Dataset entries:
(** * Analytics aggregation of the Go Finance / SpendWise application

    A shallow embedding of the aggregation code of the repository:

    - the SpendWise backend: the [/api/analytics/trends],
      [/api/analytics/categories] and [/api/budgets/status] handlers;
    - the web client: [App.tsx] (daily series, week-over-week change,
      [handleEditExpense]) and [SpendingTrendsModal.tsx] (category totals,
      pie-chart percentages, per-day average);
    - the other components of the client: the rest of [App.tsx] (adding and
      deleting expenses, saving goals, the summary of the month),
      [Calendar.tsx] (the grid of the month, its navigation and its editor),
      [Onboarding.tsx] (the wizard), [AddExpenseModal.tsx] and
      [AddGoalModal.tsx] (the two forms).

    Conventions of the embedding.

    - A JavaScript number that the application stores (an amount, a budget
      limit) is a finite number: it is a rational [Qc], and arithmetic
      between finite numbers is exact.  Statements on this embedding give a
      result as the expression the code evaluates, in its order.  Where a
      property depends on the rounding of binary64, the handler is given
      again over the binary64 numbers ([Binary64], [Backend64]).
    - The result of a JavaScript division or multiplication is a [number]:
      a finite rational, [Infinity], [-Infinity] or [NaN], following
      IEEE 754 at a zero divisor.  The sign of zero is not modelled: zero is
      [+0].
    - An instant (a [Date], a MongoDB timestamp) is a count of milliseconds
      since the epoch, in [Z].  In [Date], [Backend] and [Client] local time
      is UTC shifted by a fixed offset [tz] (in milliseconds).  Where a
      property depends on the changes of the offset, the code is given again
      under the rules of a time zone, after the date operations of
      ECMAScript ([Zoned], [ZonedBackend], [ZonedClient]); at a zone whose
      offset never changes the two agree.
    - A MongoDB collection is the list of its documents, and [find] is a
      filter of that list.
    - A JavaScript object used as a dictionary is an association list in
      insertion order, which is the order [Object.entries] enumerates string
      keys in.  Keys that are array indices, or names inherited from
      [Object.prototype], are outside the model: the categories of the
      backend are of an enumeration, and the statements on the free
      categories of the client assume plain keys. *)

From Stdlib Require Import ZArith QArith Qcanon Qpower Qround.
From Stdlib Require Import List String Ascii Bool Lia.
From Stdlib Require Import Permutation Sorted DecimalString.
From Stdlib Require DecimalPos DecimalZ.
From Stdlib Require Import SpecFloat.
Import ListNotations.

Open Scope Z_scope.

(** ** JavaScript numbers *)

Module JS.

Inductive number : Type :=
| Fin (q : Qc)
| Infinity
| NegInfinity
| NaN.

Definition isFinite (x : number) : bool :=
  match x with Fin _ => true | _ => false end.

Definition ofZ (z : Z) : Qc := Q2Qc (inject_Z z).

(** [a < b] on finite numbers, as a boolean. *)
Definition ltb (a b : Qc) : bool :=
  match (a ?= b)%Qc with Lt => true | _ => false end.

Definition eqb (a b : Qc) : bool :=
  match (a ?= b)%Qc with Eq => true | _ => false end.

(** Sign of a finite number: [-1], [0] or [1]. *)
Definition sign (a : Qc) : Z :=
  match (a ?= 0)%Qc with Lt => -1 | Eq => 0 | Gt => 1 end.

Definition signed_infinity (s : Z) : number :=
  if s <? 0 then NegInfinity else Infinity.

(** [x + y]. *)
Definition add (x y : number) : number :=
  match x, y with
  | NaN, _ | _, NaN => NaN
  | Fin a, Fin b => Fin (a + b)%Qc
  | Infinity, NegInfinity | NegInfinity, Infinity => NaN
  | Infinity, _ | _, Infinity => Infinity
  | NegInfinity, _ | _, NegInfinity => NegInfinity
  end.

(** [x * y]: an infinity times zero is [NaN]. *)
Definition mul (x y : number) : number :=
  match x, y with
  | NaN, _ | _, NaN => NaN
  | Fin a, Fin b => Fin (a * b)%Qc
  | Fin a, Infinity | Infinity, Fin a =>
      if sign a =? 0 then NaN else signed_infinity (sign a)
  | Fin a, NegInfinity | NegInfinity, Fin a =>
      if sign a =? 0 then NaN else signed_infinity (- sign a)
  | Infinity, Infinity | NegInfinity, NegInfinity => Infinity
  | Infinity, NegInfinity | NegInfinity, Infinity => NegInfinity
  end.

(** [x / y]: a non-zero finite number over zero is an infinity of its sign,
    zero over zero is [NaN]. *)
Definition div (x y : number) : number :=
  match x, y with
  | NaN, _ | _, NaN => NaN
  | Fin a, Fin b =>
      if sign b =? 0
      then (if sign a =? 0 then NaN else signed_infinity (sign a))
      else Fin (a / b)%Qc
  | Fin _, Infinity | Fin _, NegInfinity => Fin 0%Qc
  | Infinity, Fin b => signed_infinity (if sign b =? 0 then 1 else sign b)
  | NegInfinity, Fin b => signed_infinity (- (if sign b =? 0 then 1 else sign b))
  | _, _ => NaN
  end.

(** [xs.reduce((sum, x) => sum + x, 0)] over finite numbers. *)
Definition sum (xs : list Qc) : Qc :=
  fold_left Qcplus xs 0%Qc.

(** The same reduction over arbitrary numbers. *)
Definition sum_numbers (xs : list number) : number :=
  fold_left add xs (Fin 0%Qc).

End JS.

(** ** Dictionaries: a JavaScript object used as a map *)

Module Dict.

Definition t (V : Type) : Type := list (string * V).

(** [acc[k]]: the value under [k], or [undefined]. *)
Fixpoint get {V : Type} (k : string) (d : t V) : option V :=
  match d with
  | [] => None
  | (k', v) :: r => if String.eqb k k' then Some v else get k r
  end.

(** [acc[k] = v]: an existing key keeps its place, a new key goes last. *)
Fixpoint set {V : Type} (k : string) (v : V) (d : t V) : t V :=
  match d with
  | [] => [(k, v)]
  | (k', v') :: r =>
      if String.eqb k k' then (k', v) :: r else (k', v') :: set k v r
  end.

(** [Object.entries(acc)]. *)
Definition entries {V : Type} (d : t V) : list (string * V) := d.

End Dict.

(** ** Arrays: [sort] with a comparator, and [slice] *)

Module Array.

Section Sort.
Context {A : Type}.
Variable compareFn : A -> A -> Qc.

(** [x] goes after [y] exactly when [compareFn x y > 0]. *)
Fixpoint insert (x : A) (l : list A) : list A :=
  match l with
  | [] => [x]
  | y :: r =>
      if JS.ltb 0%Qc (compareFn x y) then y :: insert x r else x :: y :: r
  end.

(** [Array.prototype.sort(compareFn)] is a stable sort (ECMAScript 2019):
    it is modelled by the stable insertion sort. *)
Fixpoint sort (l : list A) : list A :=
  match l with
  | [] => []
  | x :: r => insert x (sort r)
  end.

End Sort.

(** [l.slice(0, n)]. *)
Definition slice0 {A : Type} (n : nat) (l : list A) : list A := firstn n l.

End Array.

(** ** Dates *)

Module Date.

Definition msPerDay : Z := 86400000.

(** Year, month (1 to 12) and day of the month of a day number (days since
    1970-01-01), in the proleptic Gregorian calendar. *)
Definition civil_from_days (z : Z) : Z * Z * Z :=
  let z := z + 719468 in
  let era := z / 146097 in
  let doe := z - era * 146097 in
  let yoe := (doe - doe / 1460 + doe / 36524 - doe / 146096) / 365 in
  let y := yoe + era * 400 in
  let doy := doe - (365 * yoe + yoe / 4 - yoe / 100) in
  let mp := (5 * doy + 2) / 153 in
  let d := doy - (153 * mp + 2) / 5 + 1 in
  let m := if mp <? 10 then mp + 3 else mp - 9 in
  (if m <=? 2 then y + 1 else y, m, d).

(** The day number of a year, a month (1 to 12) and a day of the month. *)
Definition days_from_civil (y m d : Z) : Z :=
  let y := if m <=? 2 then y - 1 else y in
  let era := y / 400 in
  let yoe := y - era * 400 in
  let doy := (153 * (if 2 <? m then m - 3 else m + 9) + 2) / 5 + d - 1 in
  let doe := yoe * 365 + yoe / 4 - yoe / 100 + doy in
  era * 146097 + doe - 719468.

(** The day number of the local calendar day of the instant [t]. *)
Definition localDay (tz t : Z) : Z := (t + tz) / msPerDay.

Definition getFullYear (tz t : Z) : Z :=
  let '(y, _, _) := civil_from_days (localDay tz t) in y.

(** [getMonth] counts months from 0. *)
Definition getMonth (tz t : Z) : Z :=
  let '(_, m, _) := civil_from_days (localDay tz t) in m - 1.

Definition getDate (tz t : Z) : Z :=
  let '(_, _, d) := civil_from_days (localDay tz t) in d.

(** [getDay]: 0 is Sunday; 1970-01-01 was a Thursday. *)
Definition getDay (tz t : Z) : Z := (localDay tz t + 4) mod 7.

# Required action
Take exactly the lines from the one containing "[AddGoalModal.tsx] (the two forms)." through the one containing "Open Scope Z_scope." in the data above, and output them with nothing added.

# Output of the task
      [AddGoalModal.tsx] (the two forms).

    Conventions of the embedding.

    - A JavaScript number that the application stores (an amount, a budget
      limit) is a finite number: it is a rational [Qc], and arithmetic
      between finite numbers is exact.  Statements on this embedding give a
      result as the expression the code evaluates, in its order.  Where a
      property depends on the rounding of binary64, the handler is given
      again over the binary64 numbers ([Binary64], [Backend64]).
    - The result of a JavaScript division or multiplication is a [number]:
      a finite rational, [Infinity], [-Infinity] or [NaN], following
      IEEE 754 at a zero divisor.  The sign of zero is not modelled: zero is
      [+0].
    - An instant (a [Date], a MongoDB timestamp) is a count of milliseconds
      since the epoch, in [Z].  In [Date], [Backend] and [Client] local time
      is UTC shifted by a fixed offset [tz] (in milliseconds).  Where a
      property depends on the changes of the offset, the code is given again
      under the rules of a time zone, after the date operations of
      ECMAScript ([Zoned], [ZonedBackend], [ZonedClient]); at a zone whose
      offset never changes the two agree.
    - A MongoDB collection is the list of its documents, and [find] is a
      filter of that list.
    - A JavaScript object used as a dictionary is an association list in
      insertion order, which is the order [Object.entries] enumerates string
      keys in.  Keys that are array indices, or names inherited from
      [Object.prototype], are outside the model: the categories of the
      backend are of an enumeration, and the statements on the free
      categories of the client assume plain keys. *)

From Stdlib Require Import ZArith QArith Qcanon Qpower Qround.
From Stdlib Require Import List String Ascii Bool Lia.
From Stdlib Require Import Permutation Sorted DecimalString.
From Stdlib Require DecimalPos DecimalZ.
From Stdlib Require Import SpecFloat.
Import ListNotations.

Open Scope Z_scope.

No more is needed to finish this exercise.